Raw data.

(** C8: one call of a source-function binder's [populateVertexVector]
    evaluates the function for the feature, the default standing in for
    missing feature data; that one value goes to the statistics, and
    copies of its encoding are appended until the vertex sequence has the
    target length.  Nothing else of the function bears on the outcome. *)
Theorem source_populate_once (b : SourceFunctionPaintPropertyBinder.t T)
    (feature : GeometryTileFeature) (length : nat) (statistics : Statistics) :
  let evaluated :=
    SourceFunction.evaluate (SourceFunctionPaintPropertyBinder.function b) feature
                            (SourceFunctionPaintPropertyBinder.defaultValue b) in
  let b' := fst (SourceFunctionPaintPropertyBinder.populateVertexVector
                   b feature length statistics) in
  let statistics' := snd (SourceFunctionPaintPropertyBinder.populateVertexVector
                            b feature length statistics) in
  (SourceFunction.lookup (SourceFunctionPaintPropertyBinder.function b) feature = None ->
     evaluated = SourceFunctionPaintPropertyBinder.defaultValue b)
  /\ (forall v,
        SourceFunction.lookup (SourceFunctionPaintPropertyBinder.function b) feature = Some v ->
        evaluated = v)
  /\ statistics' = add statistics evaluated
  /\ SourceFunctionPaintPropertyBinder.vertexVector b'
     = SourceFunctionPaintPropertyBinder.vertexVector b
       ++ repeat (attributeValue evaluated)
                 (length - vertexSize (SourceFunctionPaintPropertyBinder.vertexVector b))
  /\ ((vertexSize (SourceFunctionPaintPropertyBinder.vertexVector b) <= length)%nat ->
      vertexSize (SourceFunctionPaintPropertyBinder.vertexVector b') = length)
  /\ SourceFunctionPaintPropertyBinder.function b'
     = SourceFunctionPaintPropertyBinder.function b
  /\ SourceFunctionPaintPropertyBinder.defaultValue b'
     = SourceFunctionPaintPropertyBinder.defaultValue b
  /\ SourceFunctionPaintPropertyBinder.vertexBuffer b'
     = SourceFunctionPaintPropertyBinder.vertexBuffer b
  /\ (forall fn' : SourceFunction.t T,
        SourceFunction.lookup fn' feature
        = SourceFunction.lookup (SourceFunctionPaintPropertyBinder.function b) feature ->
        let other :=
          SourceFunctionPaintPropertyBinder.populateVertexVector
            (SourceFunctionPaintPropertyBinder.mk fn'
               (SourceFunctionPaintPropertyBinder.defaultValue b)
               (SourceFunctionPaintPropertyBinder.vertexVector b)
               (SourceFunctionPaintPropertyBinder.vertexBuffer b))
            feature length statistics in
        SourceFunctionPaintPropertyBinder.vertexVector (fst other)
        = SourceFunctionPaintPropertyBinder.vertexVector b'
        /\ snd other = statistics').
Proof.
  cbn zeta. unfold SourceFunctionPaintPropertyBinder.populateVertexVector.
  cbn [fst snd SourceFunctionPaintPropertyBinder.vertexVector
       SourceFunctionPaintPropertyBinder.function
       SourceFunctionPaintPropertyBinder.defaultValue
       SourceFunctionPaintPropertyBinder.vertexBuffer].
  unfold SourceFunction.evaluate.
  split; [intros ->; reflexivity|].
  split; [intros v ->; reflexivity|].
  split; [reflexivity|].
  split; [apply emplace_back_until_repeat|].
  split; [intros Hle; rewrite emplace_back_until_size; lia|].
  do 3 (split; [reflexivity|]).
  intros fn' Hsame. rewrite Hsame. split; reflexivity.
Qed.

Directions for this task. Report how many lines of the entries include the word "split", and let the number stand alone.

Exercise answer. 7